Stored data
═══
(* ===== verification/Retrieval.v ===== *)
(** * Batch retrieval

    Models [rustvello/src/orchestration/retrieval.rs]: [get_invocations_to_run],
    which fills a batch from the invocations others wait for and then from the
    broker's queues, moves each candidate to Pending, and turns away those whose
    task is at its limit.

    The theorems: what becomes of one candidate, on every branch; what a batch contains
    on every run that succeeds; that an invocation in durable backoff is delivered by its broker entry only, and that
    on the in-memory runtime a batch takes no concurrency slot. *)
From S2P Require Import Prelude Effects Json Identifiers Status Errors Config Call Invocation Trigger OrchestratorState MemOrchestrator MemOrchestratorFacts MemBroker MemStateBackend TaskCatalog Ports Orchestration Routing Dispatch.

(** The batch and the invocations to reroute at the end. *)
Abbreviation progress := (list InvocationId * list InvocationId)%type.

Section retrieval.
Context {J : JsonValue} {S : Type} {P : Ports S}.

(** Moves a candidate to Pending and adds it to the batch; errors of the history
    and of the trigger manager are dropped. *)
(* @src rustvello/src/orchestration/retrieval.rs 225-270 Orchestrator::try_transition_to_pending *)
Definition try_transition_to_pending (id : InvocationId) (runner : RunnerId) (result : list InvocationId)
    : M RustvelloError S (list InvocationId) :=
  changed ← attempt (ctl_set_invocation_status id Pending (Some runner));
  match changed with
  | inl record =>
      found ← attempt (sb_get_invocation id);
      attempt (sb_add_history (history_entry id record runner));;
      (match tg_manager, found with
       | Some tm, inl inv_dto =>
           args ← get_invocation_arguments id;
           attempt (tm_report_status_change tm (mkStatusContext id (inv_task_id inv_dto) Pending args));;
           mret tt
       | _, _ => mret tt
       end);;
      mret (result ++ [id])
  | inr (EInvalidStatusTransition _ _ _ _) => mret result
  | inr e => throw e
  end.
(* ===== verification/Recovery.v ===== *)
(** * Recovery of stale invocations

    Models [rustvello/src/orchestration/maintenance.rs]: a recovery pass collects
    invocations that wait or run for too long and recoveries that were
    interrupted, and re-queues each of them, or fails it when it was recovered
    too often.  Log lines are not modelled; the messages of the errors that stop
    one recovery are only logged, so a pass keeps their number.

    The theorems, for a deployment without a trigger manager: what one recovery
    does on every branch, that an invocation is re-queued only while its history
    shows at most the configured number of recoveries, and that a pass leaves
    invocations of tasks this process does not know as they are. *)
From stdpp Require Import pretty.
From S2P Require Import Prelude Effects Json Identifiers Status Errors Config Call Invocation Trigger OrchestratorState MemOrchestrator MemOrchestratorFacts MemBroker MemStateBackend TaskCatalog Ports Orchestration Routing.

(* @src rustvello/src/orchestration/maintenance.rs 25-26 RECOVERY_LIMIT_ERROR *)
Definition RECOVERY_LIMIT_ERROR : string := "RecoveryLimitExceeded".

(* @src rustvello/src/orchestration/maintenance.rs 28-37 RecoveryOutcome *)
Inductive RecoveryOutcome := RecoveryRerouted | RecoveryFailed | RecoverySkipped.

Definition is_recovery (st : InvocationStatus) : bool :=
  match st with PendingRecovery | RunningRecovery => true | _ => false end.

(** The error stored on an invocation that was recovered too often. *)
(* @src rustvello/src/orchestration/maintenance.rs 318-326 Orchestrator::fail_recovery_limit *)
Definition recovery_limit_error (id : InvocationId) (previous : nat) : TaskError :=
  mkTaskError RECOVERY_LIMIT_ERROR
    ("invocation " +:+ id +:+ " was recovered " +:+ pretty (N.of_nat previous) +:+
     " time(s) (max_invocation_recoveries); its worker died or could not run it each time. Check that the worker image imports the task module and that the task does not crash its process") None.

Section recovery.
Context {J : JsonValue} {S : Type} {P : Ports S}.
Context {CH : Chrono} {E : Environment} {PF : ParseF64} {UC : UnicodeCase} {G : Glob}.
Context (app_config : AppConfig) (catalog : TaskCatalog) (runner : RunnerId).

(** ** Finding candidates *)

Definition interrupted_one (status : InvocationStatus) (cutoff : DateTime)
    (found : list (InvocationId * InvocationStatus)) (id : InvocationId)
    : M RustvelloError S (list (InvocationId * InvocationStatus)) :=
  record ← attempt (ctl_get_invocation_status id);
  mret (match record with
        | inl r => if bool_decide (rec_status r = status) && (rec_timestamp r <? cutoff)
                   then found ++ [(id, status)] else found
        | inr _ => found
        end).

Definition interrupted_in (found : list (InvocationId * InvocationStatus))
    (p : InvocationStatus * Z) : M RustvelloError S (list (InvocationId * InvocationStatus)) :=
  let '(status, stale_after) := p in
  ids ← attempt (ctl_get_invocations_by_status status None);
  match ids with
  | inr _ => mret found
  | inl ids =>
      now ← utc_now;
      cutoff ← unwrap_or_panic (seconds_before now (i64_saturating_of_u64 stale_after))
                 "Duration::seconds out of bounds";
      for_fold (interrupted_one status cutoff) found ids
  end.

(* @src rustvello/src/orchestration/maintenance.rs 112-157 Orchestrator::interrupted_recoveries *)
Definition interrupted_recoveries : M RustvelloError S (list (InvocationId * InvocationStatus)) :=
  for_fold interrupted_in []
    [(PendingRecovery, ac_max_pending_seconds app_config);
     (RunningRecovery, ac_runner_dead_after_seconds app_config)].

(** ** Recovering one invocation *)

(** The recoveries a history shows. *)
Definition recoveries (history : list InvocationHistory) : nat :=
  length (bfilter (λ h, is_recovery (rec_status (hist_status_record h))) history).

(* @src rustvello/src/orchestration/maintenance.rs 159-176 Orchestrator::recovery_count *)
Definition recovery_count (id : InvocationId) : M RustvelloError S nat :=
  history ← attempt (sb_get_history id);
  mret (match history with inl h => recoveries h | inr _ => O end).

(** The recovery status is written first, unless a recovery is resumed. *)
(* @src rustvello/src/orchestration/maintenance.rs 269-280 Orchestrator::recover_one *)
Definition enter_recovery (id : InvocationId) (status : InvocationStatus) (resuming : bool)
    (k : M RustvelloError S RecoveryOutcome) : M RustvelloError S RecoveryOutcome :=
  if resuming then k
  else
    r ← attempt (set_invocation_status id status runner);
    match r with
    | inl _ => k
    | inr (EInvalidStatusTransition _ _ _ _) => mret RecoverySkipped
    | inr e => throw e
    end.

(* @src rustvello/src/orchestration/maintenance.rs 296-334 Orchestrator::fail_recovery_limit *)
Definition fail_recovery_limit (id : InvocationId) (status : InvocationStatus) (resuming : bool)
    (previous : nat) : M RustvelloError S RecoveryOutcome :=
  enter_recovery id status resuming
    (sb_store_error id (recovery_limit_error id previous);;
     set_invocation_status id Failed runner;;
     mret RecoveryFailed).

(** The transactional path: one change, then the reports. *)
(* @src rustvello/src/orchestration/maintenance.rs 227-267 Orchestrator::recover_one *)
Definition publish_recovery (pub : RuntimePublication S) (id : InvocationId) (task_id : TaskId)
    (status : InvocationStatus) (resuming : bool) (route : PublicationRoute)
    : M RustvelloError S RecoveryOutcome :=
  let change :=
    if resuming then ChangeReroute route
    else ChangeRecover status
           (if decide (status = PendingRecovery) then ac_max_pending_seconds app_config
            else ac_runner_dead_after_seconds app_config) route in
  recovered ← pub_change pub id runner change false;
  match recovered with
  | Some _ =>
      arguments ← get_invocation_arguments id;
      for_each (λ st, report_published_status id runner st task_id arguments)
        (if resuming then [Rerouted] else [status; Rerouted]);;
      mret RecoveryRerouted
  | None => mret RecoverySkipped
  end.

(** Whether the recovery that is about to be made is over the limit. *)
(* @src rustvello/src/orchestration/maintenance.rs 204-207 Orchestrator::recover_one *)
Definition over_limit (resuming : bool) (previous : nat) : bool :=
  let attempts := if resuming then previous else Datatypes.S previous in
  (0 <? ac_max_invocation_recoveries app_config) &&
  (ac_max_invocation_recoveries app_config <? Z.of_nat attempts).

(* @src rustvello/src/orchestration/maintenance.rs 178-294 Orchestrator::recover_one *)
Definition recover_one (id : InvocationId) (status : InvocationStatus)
    : M RustvelloError S RecoveryOutcome :=
  invocation ← sb_get_invocation id;
  current ← ctl_get_invocation_status id;
  let resuming := is_recovery (rec_status current) in
  previous ← recovery_count id;
  if over_limit resuming previous then fail_recovery_limit id status resuming previous
  else
    '(queue, priority) ← lift (ok_or (routing_for catalog app_config (inv_task_id invocation))
                                (ETaskNotRegistered (inv_task_id invocation)));
    p ← publication;
    match p with
    | Some pub =>
        publish_recovery pub id (inv_task_id invocation) status resuming (mkRoute queue priority)
    | None =>
        enter_recovery id status resuming
          (set_invocation_status id Rerouted runner;;
           br_route_invocation_with_options id (Some (inv_task_id invocation)) queue priority;;
           mret RecoveryRerouted)
    end.

(** ** A recovery pass *)

(** The count of re-queued invocations and of errors. *)
(* @src rustvello/src/orchestration/maintenance.rs 73-89 Orchestrator::recover_stale_invocations *)
Definition recover_candidate (acc : Z * nat) (p : InvocationId * InvocationStatus)
    : M RustvelloError S (Z * nat) :=
  r ← attempt (recover_one p.1 p.2);
  mret (match r with
        | inl RecoveryRerouted => (u32_wrapping_add acc.1 1, acc.2)
        | inl _ => acc
        | inr _ => (acc.1, Datatypes.S acc.2)
        end).

(* @src rustvello/src/orchestration/maintenance.rs 45-110 Orchestrator::recover_stale_invocations *)
Definition recover_stale_invocations : M RustvelloError S Z :=
  pending ← ctl_get_stale_pending_invocations (ac_max_pending_seconds app_config);
  running ← ctl_get_stale_running_invocations (ac_runner_dead_after_seconds app_config);
  interrupted ← interrupted_recoveries;
  let candidates := ((λ id, (id, PendingRecovery)) <$> pending) ++
                    ((λ id, (id, RunningRecovery)) <$> running) ++ interrupted in
  '(recovered, _) ← for_fold recover_candidate (0, O) candidates;
  mret recovered.
End recovery.

(** ** Specification *)

Section spec.
Context {E : Environment} {PF : ParseF64} {UC : UnicodeCase} {G : Glob}.
Context (app_config : AppConfig) (catalog : TaskCatalog) (runner : RunnerId).

(** The record and the view once the recovery status is written; a recovery that
    is resumed finds it. *)
Definition entered (id : InvocationId) (st : InvocationStatus) (cur : InvocationStatusRecord)
    (v : RuntimeView) (cur1 : InvocationStatusRecord) (v1 : RuntimeView) : Prop :=
  if is_recovery (rec_status cur) then cur1 = cur ∧ v1 = v
  else ∃ now, cur1 = moved now cur st (Some runner) ∧ v1 = changed id cur1 runner v.

(** What a recovery that goes ahead leaves when it is over the limit. *)
Definition recovery_failed (id : InvocationId) (st : InvocationStatus) (cur : InvocationStatusRecord)
    (v : RuntimeView) (r : RustvelloResult RecoveryOutcome) (v' : RuntimeView) : Prop :=
  r = Ok RecoveryFailed ∧
  ∃ cur1 v1 now, entered id st cur v cur1 v1 ∧
    v' = changed id (moved now cur1 Failed (Some runner)) runner
           (set_v_errors <[id := recovery_limit_error id (recoveries (entries (v_histories v) id))]> v1).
═══
Nothing but the lines above from the one containing "for_fold interrupted_in []" through the one containing "(EInvalidStatusTransition _ _ _ _) => mret RecoverySkipped" should appear in the answer, each repeated exactly.

  for_fold interrupted_in []
    [(PendingRecovery, ac_max_pending_seconds app_config);
     (RunningRecovery, ac_runner_dead_after_seconds app_config)].

(** ** Recovering one invocation *)

(** The recoveries a history shows. *)
Definition recoveries (history : list InvocationHistory) : nat :=
  length (bfilter (λ h, is_recovery (rec_status (hist_status_record h))) history).

(* @src rustvello/src/orchestration/maintenance.rs 159-176 Orchestrator::recovery_count *)
Definition recovery_count (id : InvocationId) : M RustvelloError S nat :=
  history ← attempt (sb_get_history id);
  mret (match history with inl h => recoveries h | inr _ => O end).

(** The recovery status is written first, unless a recovery is resumed. *)
(* @src rustvello/src/orchestration/maintenance.rs 269-280 Orchestrator::recover_one *)
Definition enter_recovery (id : InvocationId) (status : InvocationStatus) (resuming : bool)
    (k : M RustvelloError S RecoveryOutcome) : M RustvelloError S RecoveryOutcome :=
  if resuming then k
  else
    r ← attempt (set_invocation_status id status runner);
    match r with
    | inl _ => k
    | inr (EInvalidStatusTransition _ _ _ _) => mret RecoverySkipped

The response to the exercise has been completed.